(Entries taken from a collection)

(** * TrojanZoo: trigger optimisation, neuron selection and detection scoring

    A shallow embedding of the parts of
    [trojanvision/defenses/backdoor/abstract.py],
    [trojanvision/attacks/backdoor/trojannn.py] and
    [trojanvision/models/__init__.py] that carry the algorithmic content of
    the repository: the per-class mark optimisation loop of
    [ModelInspection], the class sweep and what [detect] does with its
    result, the labels of [InputFiltering] and [TrainingFiltering], the
    construction guard, neuron selection, neuron value and mark
    preprocessing of [TrojanNN], and the resolution of model names.

    Tensors are nested lists of Python floats.  A Python float is modelled
    by its comparison and special-value behaviour (finite values are exact
    rationals, kept in lowest terms; rounding and overflow are not
    modelled), which is all the
    control flow of the loops depends on.  The deep-learning framework
    (model forward pass, criterion, autograd and Adam, random numbers) is an
    interface, [Backend], that the loops are parameterised by. *)

From Stdlib Require Import String Ascii.
From Stdlib Require Import Reals Lra.
From Stdlib Require Import List Bool Arith Lia ZArith QArith Qabs.
From Stdlib Require Import Sorted Permutation.
Import ListNotations.

Set Implicit Arguments.

Open Scope nat_scope.

(* ================================================================== *)
(** ** Python floats *)

Inductive pyfloat : Type :=
| Fin (q : Q)
| PInf
| NInf
| NaN.

Definition f0 : pyfloat := Fin 0%Q.
Definition f1 : pyfloat := Fin 1%Q.
Definition fhalf : pyfloat := Fin (1 # 2)%Q.

Definition is_nan (x : pyfloat) : bool :=
  match x with NaN => true | _ => false end.

(** [Qlt_b a b] is [a < b] on rationals. *)
Definition Qlt_b (a b : Q) : bool := negb (Qle_bool b a).

(** [x < y] on floats: every comparison with NaN is false. *)
Definition flt (x y : pyfloat) : bool :=
  match x, y with
  | NaN, _ | _, NaN => false
  | Fin a, Fin b => Qlt_b a b
  | NInf, NInf => false
  | NInf, _ => true
  | _, NInf => false
  | PInf, _ => false
  | Fin _, PInf => true
  end.

(** [x <= y] on floats. *)
Definition fle (x y : pyfloat) : bool :=
  match x, y with
  | NaN, _ | _, NaN => false
  | Fin a, Fin b => Qle_bool a b
  | NInf, _ => true
  | _, NInf => false
  | _, PInf => true
  | PInf, Fin _ => false
  end.

(** [x != 0], the truth value of a float ([NaN] and the infinities are
    truthy). *)
Definition fnonzero (x : pyfloat) : bool :=
  match x with
  | Fin q => negb (Qeq_bool q 0%Q)
  | _ => true
  end.

Definition fabs (x : pyfloat) : pyfloat :=
  match x with
  | Fin q => Fin (Qabs q)
  | PInf | NInf => PInf
  | NaN => NaN
  end.

Definition fneg (x : pyfloat) : pyfloat :=
  match x with
  | Fin q => Fin (- q)%Q
  | PInf => NInf
  | NInf => PInf
  | NaN => NaN
  end.

Definition fadd (x y : pyfloat) : pyfloat :=
  match x, y with
  | NaN, _ | _, NaN => NaN
  | Fin a, Fin b => Fin (Qred (a + b))
  | PInf, NInf | NInf, PInf => NaN
  | PInf, _ | _, PInf => PInf
  | NInf, _ | _, NInf => NInf
  end.

Definition fsub (x y : pyfloat) : pyfloat := fadd x (fneg y).

(** Sign of a float: [Some Gt], [Some Lt], [Some Eq] (zero), [None] (NaN). *)
Definition fsign (x : pyfloat) : option comparison :=
  match x with
  | Fin q => Some (Qcompare q 0%Q)
  | PInf => Some Gt
  | NInf => Some Lt
  | NaN => None
  end.

Definition fmul (x y : pyfloat) : pyfloat :=
  match x, y with
  | Fin a, Fin b => Fin (Qred (a * b))
  | _, _ =>
      match fsign x, fsign y with
      | Some Eq, _ | _, Some Eq => NaN      (* 0 * inf *)
      | Some Gt, Some Gt | Some Lt, Some Lt => PInf
      | Some Gt, Some Lt | Some Lt, Some Gt => NInf
      | None, _ | _, None => NaN
      end
  end.

Definition of_nat (n : nat) : pyfloat := Fin (inject_Z (Z.of_nat n)).

(** The mean of [n] samples whose sum is [s]; the mean of no sample is
    not a number. *)
Definition fdiv_nat (s : pyfloat) (n : nat) : pyfloat :=
  match n with
  | O => NaN
  | S _ => fmul s (Fin (1 # Pos.of_nat n)%Q)
  end.

Definition fsum (l : list pyfloat) : pyfloat := fold_left fadd l f0.

(** [Tensor.mean()] of a flat tensor. *)
Definition fmean (l : list pyfloat) : pyfloat := fdiv_nat (fsum l) (length l).

(** The order [Tensor.sort] uses: ascending, NaN greater than everything. *)
Definition fsort_le (x y : pyfloat) : bool :=
  match x, y with
  | _, NaN => true
  | NaN, _ => false
  | _, _ => fle x y
  end.

(* ================================================================== *)
(** ** Exceptions *)

Inductive exn : Type :=
| Exception (msg : string)
| TypeError
| IndexError
| RuntimeError.

Inductive Res (A : Type) : Type :=
| Ok (a : A)
| Raise (e : exn).

Arguments Ok {A} a.
Arguments Raise {A} e.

* _Task goal_
Please retype all of the data above exactly as it appears.

* _Solved problem_
(** * TrojanZoo: trigger optimisation, neuron selection and detection scoring

    A shallow embedding of the parts of
    [trojanvision/defenses/backdoor/abstract.py],
    [trojanvision/attacks/backdoor/trojannn.py] and
    [trojanvision/models/__init__.py] that carry the algorithmic content of
    the repository: the per-class mark optimisation loop of
    [ModelInspection], the class sweep and what [detect] does with its
    result, the labels of [InputFiltering] and [TrainingFiltering], the
    construction guard, neuron selection, neuron value and mark
    preprocessing of [TrojanNN], and the resolution of model names.

    Tensors are nested lists of Python floats.  A Python float is modelled
    by its comparison and special-value behaviour (finite values are exact
    rationals, kept in lowest terms; rounding and overflow are not
    modelled), which is all the
    control flow of the loops depends on.  The deep-learning framework
    (model forward pass, criterion, autograd and Adam, random numbers) is an
    interface, [Backend], that the loops are parameterised by. *)

From Stdlib Require Import String Ascii.
From Stdlib Require Import Reals Lra.
From Stdlib Require Import List Bool Arith Lia ZArith QArith Qabs.
From Stdlib Require Import Sorted Permutation.
Import ListNotations.

Set Implicit Arguments.

Open Scope nat_scope.

(* ================================================================== *)
(** ** Python floats *)

Inductive pyfloat : Type :=
| Fin (q : Q)
| PInf
| NInf
| NaN.

Definition f0 : pyfloat := Fin 0%Q.
Definition f1 : pyfloat := Fin 1%Q.
Definition fhalf : pyfloat := Fin (1 # 2)%Q.

Definition is_nan (x : pyfloat) : bool :=
  match x with NaN => true | _ => false end.

(** [Qlt_b a b] is [a < b] on rationals. *)
Definition Qlt_b (a b : Q) : bool := negb (Qle_bool b a).

(** [x < y] on floats: every comparison with NaN is false. *)
Definition flt (x y : pyfloat) : bool :=
  match x, y with
  | NaN, _ | _, NaN => false
  | Fin a, Fin b => Qlt_b a b
  | NInf, NInf => false
  | NInf, _ => true
  | _, NInf => false
  | PInf, _ => false
  | Fin _, PInf => true
  end.

(** [x <= y] on floats. *)
Definition fle (x y : pyfloat) : bool :=
  match x, y with
  | NaN, _ | _, NaN => false
  | Fin a, Fin b => Qle_bool a b
  | NInf, _ => true
  | _, NInf => false
  | _, PInf => true
  | PInf, Fin _ => false
  end.

(** [x != 0], the truth value of a float ([NaN] and the infinities are
    truthy). *)
Definition fnonzero (x : pyfloat) : bool :=
  match x with
  | Fin q => negb (Qeq_bool q 0%Q)
  | _ => true
  end.

Definition fabs (x : pyfloat) : pyfloat :=
  match x with
  | Fin q => Fin (Qabs q)
  | PInf | NInf => PInf
  | NaN => NaN
  end.

Definition fneg (x : pyfloat) : pyfloat :=
  match x with
  | Fin q => Fin (- q)%Q
  | PInf => NInf
  | NInf => PInf
  | NaN => NaN
  end.

Definition fadd (x y : pyfloat) : pyfloat :=
  match x, y with
  | NaN, _ | _, NaN => NaN
  | Fin a, Fin b => Fin (Qred (a + b))
  | PInf, NInf | NInf, PInf => NaN
  | PInf, _ | _, PInf => PInf
  | NInf, _ | _, NInf => NInf
  end.

Definition fsub (x y : pyfloat) : pyfloat := fadd x (fneg y).

(** Sign of a float: [Some Gt], [Some Lt], [Some Eq] (zero), [None] (NaN). *)
Definition fsign (x : pyfloat) : option comparison :=
  match x with
  | Fin q => Some (Qcompare q 0%Q)
  | PInf => Some Gt
  | NInf => Some Lt
  | NaN => None
  end.

Definition fmul (x y : pyfloat) : pyfloat :=
  match x, y with
  | Fin a, Fin b => Fin (Qred (a * b))
  | _, _ =>
      match fsign x, fsign y with
      | Some Eq, _ | _, Some Eq => NaN      (* 0 * inf *)
      | Some Gt, Some Gt | Some Lt, Some Lt => PInf
      | Some Gt, Some Lt | Some Lt, Some Gt => NInf
      | None, _ | _, None => NaN
      end
  end.

Definition of_nat (n : nat) : pyfloat := Fin (inject_Z (Z.of_nat n)).

(** The mean of [n] samples whose sum is [s]; the mean of no sample is
    not a number. *)
Definition fdiv_nat (s : pyfloat) (n : nat) : pyfloat :=
  match n with
  | O => NaN
  | S _ => fmul s (Fin (1 # Pos.of_nat n)%Q)
  end.

Definition fsum (l : list pyfloat) : pyfloat := fold_left fadd l f0.

(** [Tensor.mean()] of a flat tensor. *)
Definition fmean (l : list pyfloat) : pyfloat := fdiv_nat (fsum l) (length l).

(** The order [Tensor.sort] uses: ascending, NaN greater than everything. *)
Definition fsort_le (x y : pyfloat) : bool :=
  match x, y with
  | _, NaN => true
  | NaN, _ => false
  | _, _ => fle x y
  end.

(* ================================================================== *)
(** ** Exceptions *)

Inductive exn : Type :=
| Exception (msg : string)
| TypeError
| IndexError
| RuntimeError.

Inductive Res (A : Type) : Type :=
| Ok (a : A)
| Raise (e : exn).

Arguments Ok {A} a.
Arguments Raise {A} e.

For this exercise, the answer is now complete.